The Power of Dependencies in FastAPI

One of FastAPI's most powerful features is its built-in Dependency Injection (DI) system. It drastically reduces code duplication, simplifies testing, and makes your endpoints incredibly clean.

What is Dependency Injection?

In FastAPI, a dependency is just a function that returns a value or performs an action. You declare it in your endpoint parameters using the `Depends()` function.

Example: Database Sessions

Managing database connections can be tricky. You want to ensure a session is created per request and properly closed when the request finishes.

from fastapi import FastAPI, Depends, HTTPException
from sqlalchemy.orm import Session
from .database import SessionLocal
from . import crud, models

app = FastAPI()

# Dependency
def get_db():
    db = SessionLocal()
    try:
        yield db
    finally:
        db.close()

@app.get("/users/{user_id}", response_model=models.User)
def read_user(user_id: int, db: Session = Depends(get_db)):
    user = crud.get_user(db, user_id=user_id)
    if user is None:
        raise HTTPException(status_code=404, detail="User not found")
    return user

Notice the `yield` statement. FastAPI understands this is a generator. It will run the code before the `yield`, pass the `db` object to the route handler, and execute the `finally` block after the response is sent.

Background Tasks

FastAPI also makes it trivial to fire off background tasks without needing a heavy message broker like Celery for simple operations (e.g., sending an email after registration).

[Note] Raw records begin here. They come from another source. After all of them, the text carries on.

(** ** Every operation *)

Lemma op_implements op vs hi vs' :
  abs_op op vs = Some vs' -> zlen vs < zlen vs + zlen hi -> zlen vs' <= zlen vs + zlen hi -> implements op vs hi vs'.
Proof.
  intros Ha Hr Hr'. destruct hi as [|x hi]; [unfold zlen in Hr; cbn in Hr; lia|]. destruct op as [v|idx|idx|idx|idx|idx]; cbn [abs_op] in Ha.
  - simplify_eq. apply push_implements.
  - destruct (abs_index (zlen vs) idx) as [i|] eqn:Hi; cbn in Ha; [|done]. destruct (znth vs i) as [v|] eqn:Hv; cbn in Ha; [|done].
    simplify_eq. by eapply pushvalue_implements.
  - destruct (abs_index (zlen vs) idx) as [i|] eqn:Hi; cbn in Ha; [|done]. pose proof (index2adr_frame vs (x :: hi) idx i Hi) as (Hin & _).
    destruct vs as [|v vs] using rev_ind; [done|]. rewrite last_snoc in Ha. cbn in Ha. simplify_eq.
    rewrite but_last_snoc in *. rewrite zlen_app in Hin. change (zlen [v]) with 1 in Hin.
    assert (zlen (take (Z.to_nat i) vs) = i) as Hz by (unfold zlen in *; rewrite length_take; lia).
    pose proof (insert_implements (take (Z.to_nat i) vs) (drop (Z.to_nat i) vs) v x hi idx) as Hins.
    rewrite app_assoc, take_drop, Hz in Hins. by apply Hins.
  - destruct (abs_index (zlen vs) idx) as [i|] eqn:Hi; cbn in Ha; [|done]. pose proof (index2adr_frame vs (x :: hi) idx i Hi) as (Hin & _).
    destruct (znth_is_Some vs i Hin) as [v Hv]. apply znth_split in Hv as (a & b & -> & ->). simplify_eq.
    unfold zlen at 1 2. rewrite Nat2Z.id. rewrite take_app_length. replace (a ++ v :: b) with ((a ++ [v]) ++ b) at 2 by by rewrite <-app_assoc.
    rewrite drop_app_length'; [|rewrite length_app; cbn; lia]. by apply remove_implements.
  - destruct (abs_index (zlen vs) idx) as [i|] eqn:Hi; cbn in Ha; [|done].
    destruct vs as [|v vs] using rev_ind; [done|]. rewrite last_snoc in Ha. cbn in Ha. simplify_eq.
    rewrite but_last_snoc. by apply replace_implements.
  - by apply settop_implements.
Qed.
End frame.
(* ===== verification/Bindings.v ===== *)
(** * Bindings.v: the libraries of the kernel (bindings/)

    buffer.c, crypto.c, printk.c and inspect.c, written on the C interface as
    the code is.  A C function takes the thread and returns the number of its
    results; its pointer is a number, by which the host calls it.  The
    contents of a userdata are in [v_ud] as bytes; an access to the block of an
    object that was freed is [UB].  The mutex around a registration is left
    out; so are the entry points of the modules but for the registration of
    their binding. *)

From S2P Require Import Prelude Machine Opcodes Object Mem Zio Table Gc Func Collect State Errors Call Vm LuaState Load Api DebugApi Auxlib StackLemmas ApiSpec.
From S2P Require Lex Kernel Lunatik.

(** ** The kernel *)

(** The log, the hash interface of crypto.h and random.h.  [hash_update h b n]
    hashes the first [n] bytes of the scatterlist [b]. *)
Class BindingsKernel := {
  printk : bytes -> M VS unit;
  hash_state : Type;
  crypto_alloc_hash : M VS (option Z);
  crypto_hash_digestsize : Z -> Z;
  crypto_hash_init : Z -> hash_state;
  crypto_hash_update : hash_state -> bytes -> Z -> hash_state;
  crypto_hash_final : hash_state -> bytes;
  crypto_free_hash : Z -> M VS unit;
  get_random_bytes : Z -> M VS bytes;
}.

(** ** The block of a userdata, by its pointer *)

Definition block_of (p : Z) : M VS bytes :=
  let u := p - sizeof_Udata in
  onG (deref u);;
  b ← gets (fun s => v_ud s !! u);
  lift (of_option "no userdata" b).
Definition block_get (p i : Z) : M VS Z := b ← block_of p; lift (of_option "block index" (znth b i)).
Definition block_set (p i c : Z) : M VS unit :=
  b ← block_of p;
  lift (of_option "block index" (znth b i));;
  modify (new_ud (p - sizeof_Udata) (zupd i c b)).
(** [src] at the start of the block. *)
Definition block_write (p : Z) (src : bytes) : M VS unit :=
  b ← block_of p;
  if zlen src <=? zlen b then modify (new_ud (p - sizeof_Udata) (src ++ drop (length src) b))
  else throw (UB "block index").

(** A [char], which is signed, and an [unsigned char]. *)
Definition s8 (c : Z) : Z := swrap 8 c.

Section bindings.
Context `{Krealloc} `{StringHash} `{KernelStrto} `{Host} `{BindingsKernel}.
Context (call : Z -> Z -> Z -> M VS unit).   (* luaD_call *)

Definition lua_pushcfunction (l f : Z) : M VS unit := lua_pushcclosure l f 0.
Definition lua_setglobal (l : Z) (s : string) : M VS unit := lua_setfield call l LUA_GLOBALSINDEX (bytes_of_string s).
Definition lua_register (l : Z) (n : string) (f : Z) : M VS unit := lua_pushcfunction l f;; lua_setglobal l n.
(** [lua_pushstring(L, s); lua_error(L)] *)
Definition push_error {A} (l : Z) (s : bytes) : M VS A := lua_pushstring call l (Some s);; lua_error call l.

(** ** buffer.c *)

Definition buffer_name : bytes := bytes_of_string "buffer".

Definition lunatik_buf_length (l : Z) : M VS Z := n ← lua_objlen call l (-1); lua_pushinteger l n;; mret 1.

Definition lunatik_buf_call (l : Z) : M VS Z :=
  buf ← luaL_checkudata call l (-1) buffer_name;
  buffer_len ← lua_objlen call l (-1);
  lua_pop l 1;;
  lua_createtable call l 0 (s32 buffer_len);;
  mfor (seqZ 0 buffer_len) (fun idx =>
    c ← block_get buf idx;
    lua_pushinteger l (s8 c);;
    lua_rawseti call l (-2) (s32 (idx + 1)));;
  mret 1.

(** [(idx < 0) || (idx >= lua_objlen(L, n))]: the length is a size_t. *)
Definition out_of_range (idx len : Z) : bool := (idx <? 0) || (u64 idx >=? len).

Definition lunatik_buf_newindex (l : Z) : M VS Z :=
  buf ← luaL_checkudata call l (-3) buffer_name;
  idx ← luaL_checkinteger call l (-2);
  val ← luaL_checkinteger call l (-1);
  len ← (if idx <? 0 then mret 0 else lua_objlen call l (-3));
  when (out_of_range idx len) (push_error l (bytes_of_string "index out of range"));;
  when ((val <? 0) || (val >? 255)) (push_error l (bytes_of_string "value must be between 0 and 255"));;
  block_set buf idx val;;
  mret 0.

Definition lunatik_buf_index (l : Z) : M VS Z :=
  buf ← luaL_checkudata call l (-2) buffer_name;
  idx ← luaL_checkinteger call l (-1);
  len ← (if idx <? 0 then mret 0 else lua_objlen call l (-2));
  when (out_of_range idx len) (push_error l (bytes_of_string "index out of  range"));;
  c ← block_get buf idx;
  lua_pushinteger l c;;
  mret 1.

(** The pointers of the functions. *)
Definition fn_buf_new : Z := 1.
Definition fn_buf_call : Z := 2.
Definition fn_buf_length : Z := 3.
Definition fn_buf_newindex : Z := 4.
Definition fn_buf_index : Z := 5.
Definition fn_sha1 : Z := 6.
Definition fn_get_random_bytes : Z := 7.
Definition fn_printk : Z := 8.
Definition fn_type : Z := 9.
Definition fn_gc_count : Z := 10.

Definition lunatik_buf_new (l : Z) : M VS Z :=
  size ← luaL_checkinteger call l (-1);
  lua_pop l 1;;
  lua_newuserdata call l (u64 size);;
  luaL_newmetatable call l buffer_name;;
  lua_pushcfunction l fn_buf_call;;
  lua_setfield call l (-2) (bytes_of_string "__call");;
  lua_pushcfunction l fn_buf_length;;
  lua_setfield call l (-2) (bytes_of_string "__len");;
  lua_pushcfunction l fn_buf_newindex;;
  lua_setfield call l (-2) (bytes_of_string "__newindex");;
  lua_pushcfunction l fn_buf_index;;
  lua_setfield call l (-2) (bytes_of_string "__index");;
  lua_setmetatable l (-2);;
  mret 1.

Definition lib_buffer : list luaL_Reg := [mkReg (bytes_of_string "new") fn_buf_new].
Definition lunatik_buf_register (l : Z) : M VS Z := luaL_register call l (Some buffer_name) lib_buffer;; mret 0.

(** ** crypto.c *)

Definition lunatik_sha1 (l : Z) : M VS Z :=
  buf ← luaL_checkudata call l (-1) buffer_name;
  buflen ← lua_objlen call l (-1);
  tfm ← crypto_alloc_hash;
  match tfm with
  | None => push_error l (bytes_of_string "failed to allocate hash " ++ [34] ++ bytes_of_string "sha1" ++ [34])
  | Some tfm =>
      lua_pushinteger l (crypto_hash_digestsize tfm);;
      lunatik_buf_new l;;
      result ← lua_touserdata l (-1);
      let desc := crypto_hash_init tfm in
      b ← block_of buf;
      let sg := take (Z.to_nat (u32 buflen)) b in  (* sg_set_buf(&sg[0], buf, buflen) *)
      let desc := crypto_hash_update desc sg 1 in  (* ARRAY_SIZE(sg) *)
      block_write result (crypto_hash_final desc);;
      crypto_free_hash tfm;;
      mret 1
  end.

Definition lunatik_get_random_bytes (l : Z) : M VS Z :=
  d ← luaL_checknumber call l (-1);
  let n := s32 d in
  when (n <? 0) (push_error l (bytes_of_string "expected a positive param"));;
  lua_pushinteger l n;;
  lunatik_buf_new l;;
  buf ← lua_touserdata l (-1);
  b ← get_random_bytes n;
  block_write buf b;;
  mret 1.

Definition lib_crypto : list luaL_Reg :=
  [mkReg (bytes_of_string "sha1") fn_sha1; mkReg (bytes_of_string "random") fn_get_random_bytes].
Definition lunatik_crypto_register (l : Z) : M VS Z :=
  luaL_register call l (Some (bytes_of_string "crypto")) lib_crypto;; mret 0.

(** ** printk.c *)

Definition lunatik_printk (l : Z) : M VS Z :=
  n ← lua_gettop l;
  mfor (rev (seqZ 1 n)) (fun i =>
    s ← tolstring call l (- i);
    match s with
    | Some s => printk (Lex.c_string s)
    | None => printk (bytes_of_string "(null)")
    end);;
  when (negb (n =? 0)) (printk [10]);;
  lua_pop l n;;
  mret 0.
Definition lunatik_printk_register (l : Z) : M VS Z := lua_register l "print" fn_printk;; mret 0.

(** ** inspect.c *)

Definition lunatik_gc_count (l : Z) : M VS Z := n ← lua_gc 0 l LUA_GCCOUNT 0; lua_pushinteger l n;; mret 1.
Definition lunatik_type (l : Z) : M VS Z :=
  type ← luaL_typename l (-1);
  lua_pop l 1;;
  lua_pushstring call l (Some (bytes_of_string type));;
  mret 1.
Definition lunatik_inspect_register (l : Z) : M VS Z :=
  lua_register l "type" fn_type;; lua_register l "gc_count" fn_gc_count;; mret 0.

(** The function at a pointer. *)
Definition binding_function (f l : Z) : M VS Z :=
  if f =? fn_buf_new then lunatik_buf_new l
  else if f =? fn_buf_call then lunatik_buf_call l
  else if f =? fn_buf_length then lunatik_buf_length l
  else if f =? fn_buf_newindex then lunatik_buf_newindex l
  else if f =? fn_buf_index then lunatik_buf_index l
  else if f =? fn_sha1 then lunatik_sha1 l
  else if f =? fn_get_random_bytes then lunatik_get_random_bytes l
  else if f =? fn_printk then lunatik_printk l
  else if f =? fn_type then lunatik_type l
  else if f =? fn_gc_count then lunatik_gc_count l
  else throw (UB "no C function").
End bindings.

(** ** Access to buffers *)

(** An index that passes the test of the code is inside the block. *)
Lemma block_set_in_range u mk mt env len b idx c s :
  gc_heap (v_g s) !! u = Some (mkObj mk (BUserdata mt env len)) -> v_ud s !! u = Some b -> zlen b = len -> len < 2 ^ 63 ->
  in_s 64 idx -> out_of_range idx len = false ->
  0 <= idx < len /\ block_set (u + sizeof_Udata) idx c s = (Ok tt, new_ud u (zupd idx c b) s).
Proof.
  intros Hu Hb Hlen Hmax Hidx Hr. unfold out_of_range in Hr. apply orb_false_iff in Hr as [H0 Hr]. b2p.
  assert (u64 idx = idx) as Hw by (unfold u64, uwrap, in_s in *; apply Z.mod_small; lia). rewrite Hw in Hr.
  assert (0 <= idx < len) as Hin by lia. split; [done|]. unfold block_set, block_of.
  replace (u + sizeof_Udata - sizeof_Udata) with u by lia.
  assert (onG (deref u) s = (Ok (mkObj mk (BUserdata mt env len)), s)) as Hd.
  { unfold onG, deref. rewrite Hu. by rewrite with_g_g. }
  rewrite <-Hlen in Hin. destruct (znth_is_Some b idx Hin) as [x Hx].
  erewrite bind_ok; [|rewrite (bind_ok _ _ _ _ _ Hd); rewrite (bind_ok (gets _) _ s (v_ud s !! u) s) by done; rewrite Hb; reflexivity].
  rewrite Hx. reflexivity.
Qed.

Section length.
Context `{Krealloc} `{StringHash} `{KernelStrto} `{Host} `{BindingsKernel}.

(** C17: The length operator calls the metamethod __len with the buffer and nil
    (call_binTM of OP_LEN), and lunatik_buf_length looks at its last argument:
    whatever the buffer is, the length it returns is 0. *)
Theorem buf_length_of_operator call s l th L lo vs x hi :
  thread_at s l th -> L_at s l L -> l_base L = zlen lo ->
  lunatik_buf_length call l (with_frame s l th lo (vs ++ [VNil]) (x :: hi)) =
    (Ok 1, with_frame s l th lo (vs ++ [VNil] ++ [VNumber 0]) hi).
Proof.
  intros Hth HL Hb. assert (abs_index (zlen (vs ++ [VNil])) (-1) = Some (zlen vs)) as Hi.
  { unfold abs_index, LUA_REGISTRYINDEX. rewrite zlen_app. change (zlen [VNil]) with 1. pose proof (zlen_nonneg vs).
    cbn [Z.ltb Z.compare andb]. destruct (Z.leb_spec (- (-1)) (zlen vs + 1)); [f_equal|]; lia. }
  destruct (index2adr_frame s l th L lo Hth HL Hb (vs ++ [VNil]) (x :: hi) (-1) (zlen vs) Hi) as (_ & _ & Ha).
  unfold lunatik_buf_length, lua_objlen. erewrite bind_ok.
  2: { rewrite (bind_ok _ _ _ _ _ Ha). cbn [adr_value].
       rewrite (bind_ok _ _ _ _ _ (frame_slot s l th lo Hth (vs ++ [VNil]) (x :: hi) (zlen vs) VNil (znth_mid vs VNil []))). reflexivity. }
  unfold lua_pushinteger. rewrite (bind_ok _ _ _ _ _ (push_frame s l th lo Hth (vs ++ [VNil]) x hi (VNumber 0))).
  by rewrite <-app_assoc.
Qed.
End length.

(** ** Registration of the modules *)

Section modules.
Import Kernel Lunatik.
Context `{LuaEngine} (THIS_MODULE regfunc : Z).

(** The init and exit functions are the same in the four files: the binding
    that was made, and the error number. *)
Definition binding_init : M kernel (Z + ptr) := lunatik_bindings_register THIS_MODULE regfunc.
Definition binding_init_status (b : Z + ptr) : Z := match b with inl e => e | inr _ => 0 end.
Definition binding_exit (b : Z + ptr) : M kernel unit :=
  match b with inr p => if p =? Kernel.NULL then mret tt else lunatik_bindings_unregister p | inl _ => mret tt end.
End modules.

from fastapi import BackgroundTasks, FastAPI

app = FastAPI()

def send_welcome_email(email: str, message: str):
    # Simulate sending an email
    with open("email_log.txt", "a") as log:
        log.write(f"Email sent to {email}: {message}\n")

@app.post("/register/")
async def register_user(email: str, background_tasks: BackgroundTasks):
    # Save user to DB...
    
    # Add task to the background queue
    background_tasks.add_task(send_welcome_email, email, "Welcome to our platform!")
    
    return {"message": "User registered. Welcome email is on the way."}

By combining DI with Background Tasks, you can build modular, testable, and highly responsive APIs in Python with minimal effort.